Heat teases us with the big Al-and-Bobby showdown, while Hanna and McCauley spend the opening rounds sizing each other up like two cagey boxers. But there are some fascinating early flurries, with some violent set pieces -- an armored-car heist, and a daylight bank robbery that becomes a firefight in downtown Los Angeles -- that are among the most power-packed and viscerally engaging crime sequences ever filmed.

"a meticulously concieved bank robbery" - Roger Ebert, Chicago Sun-Times, Inc.

De Niro and Pacino, veterans of so many great films in the crime genre, have by now spent more time playing cops and thieves than most cops and thieves have. There is always talk about how actors study people to base their characters on. At this point in their careers, if Pacino and De Niro go out to study a cop or a robber, it's likely their subject will have modeled himself on their performances in old movies. There is absolute precision of effect here, the feeling of roles assumed instinctively.

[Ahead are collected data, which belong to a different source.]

(** Changing the tuple of one name changes its value only. *)
Lemma holds_put h vs name b b' v :
  holds h vs -> nvram_hash h !! bucket_of name = Some b -> chain_ok (bucket_of name) b' ->
  chain_get name b' = v -> (forall n, n <> name -> chain_get n b' = chain_get n b) ->
  holds (set_hash (<[bucket_of name := b']> (nvram_hash h)) h) (partial_alter (fun _ => v) name vs).
Proof.
  intros [Ht Hv] Hb Hb' Hname Hother. split; [by apply table_ok_put|]. intros n.
  rewrite vars_at_put by (done || apply bucket_of_lt).
  destruct (decide (n = name)) as [->|Hn].
  - rewrite lookup_partial_alter_eq. by rewrite decide_True.
  - rewrite lookup_partial_alter_ne by done. case_decide as E; [|apply Hv].
    rewrite Hother by done. rewrite Hv. unfold vars_at. by rewrite E, Hb.
Qed.

Lemma holds_dead h vs d : holds h vs -> holds (set_dead d h) vs.
Proof. done. Qed.
Lemma holds_mmap h vs (mem : list Z) : holds h vs -> holds (set_mmap mem h) vs.
Proof. done. Qed.

(** What a call leaves alone: everything but the table. *)
Definition same_map (h h' : nvram_handle) : Prop :=
  nv_fd h' = nv_fd h /\ nv_addr h' = nv_addr h /\ nv_mmap h' = nv_mmap h /\
  nv_length h' = nv_length h /\ nv_offset h' = nv_offset h.

Lemma same_map_trans h1 h2 h3 : same_map h1 h2 -> same_map h2 h3 -> same_map h1 h3.
Proof. intros (? & ? & ? & ? & ?) (? & ? & ? & ? & ?). split_and!; congruence. Qed.

(** The machine changes by requests for memory only. *)
Definition mallocs : relation K := rtc (fun k k' => exists n, k' = (nv_malloc n k).2).

Definition lib_same s s' : Prop :=
  same_map (l_h s) (l_h s') /\ l_part_size s' = l_part_size s /\ mallocs (l_k s) (l_k s').

Lemma lib_same_trans s1 s2 s3 : lib_same s1 s2 -> lib_same s2 s3 -> lib_same s1 s3.
Proof.
  intros (? & ? & ?) (? & ? & ?). split_and!; [by eapply same_map_trans|congruence|by etrans].
Qed.

(** * Operations *)

Lemma wp_get_bucket name (Q : list nvram_tuple -> lib K -> Prop) s :
  table_ok (l_h s) ->
  (forall b, nvram_hash (l_h s) !! bucket_of name = Some b -> Q b s) -> wp (get_bucket (bucket_of name)) Q s.
Proof.
  intros Ht HQ. destruct (table_bucket _ name Ht) as [b Hb]. unfold get_bucket, handle.
  apply wp_bind, wp_gets. rewrite Hb. apply wp_ret. by apply HQ.
Qed.

Lemma wp_nvram_get name vs s :
  holds (l_h s) vs -> wp (nvram_get name) (fun r s' => s' = s /\ r = vs !! name) s.
Proof.
  intros [Ht Hv]. unfold nvram_get. apply wp_bind, wp_get_bucket; [done|]. intros b Hb. apply wp_ret.
  split; [done|]. rewrite Hv. unfold vars_at, chain_get. rewrite Hb. cbn.
  by destruct (find_tuple name b) as [[[? ?] ?]|].
Qed.

Lemma wp_nvram_unset name vs s :
  holds (l_h s) vs ->
  wp (nvram_unset name) (fun r s' => r = 0 /\ holds (l_h s') (delete name vs) /\
    lib_same s s') s.
Proof.
  intros Hh. pose proof Hh as [Ht Hv]. unfold nvram_unset. apply wp_bind, wp_get_bucket; [done|].
  intros b Hb. pose proof (find_tuple_spec name b) as Hf.
  destruct (find_tuple name b) as [[[pre t] post]|] eqn:Ef.
  2: { apply wp_ret. split_and!; [done| |done..]. rewrite delete_id; [done|].
       rewrite Hv. unfold vars_at, chain_get. by rewrite Hb; cbn; rewrite Ef. }
  destruct Hf as (-> & <- & Hpre). destruct (proj2 Ht _ _ Hb) as [Hnd Hok].
  rewrite fmap_app, fmap_cons in Hnd. apply NoDup_app in Hnd as (Hn1 & Hn12 & [Hn2 Hn3]%NoDup_cons).
  apply wp_bind, wp_modify, wp_bind, wp_modify, wp_ret. split_and!; [done| |done..]. apply holds_dead.
  eapply (holds_put _ _ (t_name t)); [done|exact Hb| | |].
  - split.
    + rewrite fmap_app. apply NoDup_app. split_and!; [done| |done]. intros x Hx Hx'.
      eapply Hn12; [done|]. by right.
    + intros u [Hu|Hu]%elem_of_app; apply Hok; rewrite elem_of_app; [by left|right; by right].
  - rewrite chain_get_app, decide_False by done. by apply chain_get_not_in.
  - intros n Hn. rewrite !chain_get_app, chain_get_cons. rewrite (decide_False (P := t_name t = n)) by done.
    done.
Qed.

(** Memory is always granted. *)
Class MemGranted := granted n k : (nv_malloc n k).1 = true.

(** [nvram_set] when the value fits and memory is granted. *)
Lemma wp_malloc `{!MemGranted} n (Q : bool -> lib K -> Prop) s :
  (forall k, mallocs (l_k s) k -> Q true (mk_lib (l_part_size s) (l_h s) k)) -> wp (malloc n) Q s.
Proof.
  intros HQ. unfold wp, malloc. pose proof (granted n (l_k s)) as Hg.
  destruct (nv_malloc n (l_k s)) as [ok k] eqn:E. cbn in Hg. subst ok. apply HQ.
  apply rtc_once. exists n. by rewrite E.
Qed.

Definition value_fits (h : nvram_handle) value : Prop :=
  size_t (strlen value + 1) <= u32 (nv_length h - nv_offset h).

Lemma wp_realloc `{!MemGranted} t name value s :
  value_fits (l_h s) value -> (forall u, t = Some u -> t_name u = name) ->
  wp (_nvram_realloc t name value) (fun r s' => r = (true, Some (mk_nvram_tuple name (Some value))) /\
    l_h s' = l_h s /\ l_part_size s' = l_part_size s /\ mallocs (l_k s) (l_k s')) s.
Proof.
  unfold value_fits. intros Hf Ht. unfold _nvram_realloc, handle. apply wp_bind, wp_gets, wp_bind, wp_gets.
  destruct (Z.ltb_spec (u32 (nv_length (l_h s) - nv_offset (l_h s))) (size_t (strlen value + 1))); [lia|].
  apply wp_bind. apply wp_mono with (Q := fun t' s' => (exists u, t' = Some u /\ t_name u = name) /\
    l_h s' = l_h s /\ l_part_size s' = l_part_size s /\ mallocs (l_k s) (l_k s')).
  { destruct t as [u|]; [apply wp_ret; split; [exists u; auto|done]|].
    apply wp_bind, wp_malloc. intros k Hk. apply wp_ret. split; [|done]. by eexists. }
  intros t' s' ((u & -> & Hu) & Hh & Hp & Hk).
  destruct (bool_decide_reflect (t_value u = Some value)) as [Ev|_].
  - apply wp_ret. split; [|done]. destruct u as [n v]. cbn in *. by subst.
  - apply wp_bind, wp_malloc. intros k Hk'. apply wp_ret. rewrite Hu. split_and!; [done..|by etrans].
Qed.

"awesome technical proficiency" - Richard Schickel - Time, Inc.

This Mann achieves with truly epic sweep, maniacal conviction and awesome technical proficiency. He announces his intentions in an opening sequence that may be the best armored-car robbery ever placed on film. He proceeds to a crazily orchestrated bank heist that goes awry and finishes in a wild firefight on a crowded downtown street that is a masterpiece of sustained invention. He ends with a chase that takes Pacino and De Niro into wholly original realms of hellishness, the back end of an airport, where their passions are nearly drowned out by the thunderous comings and goings of heedless flight.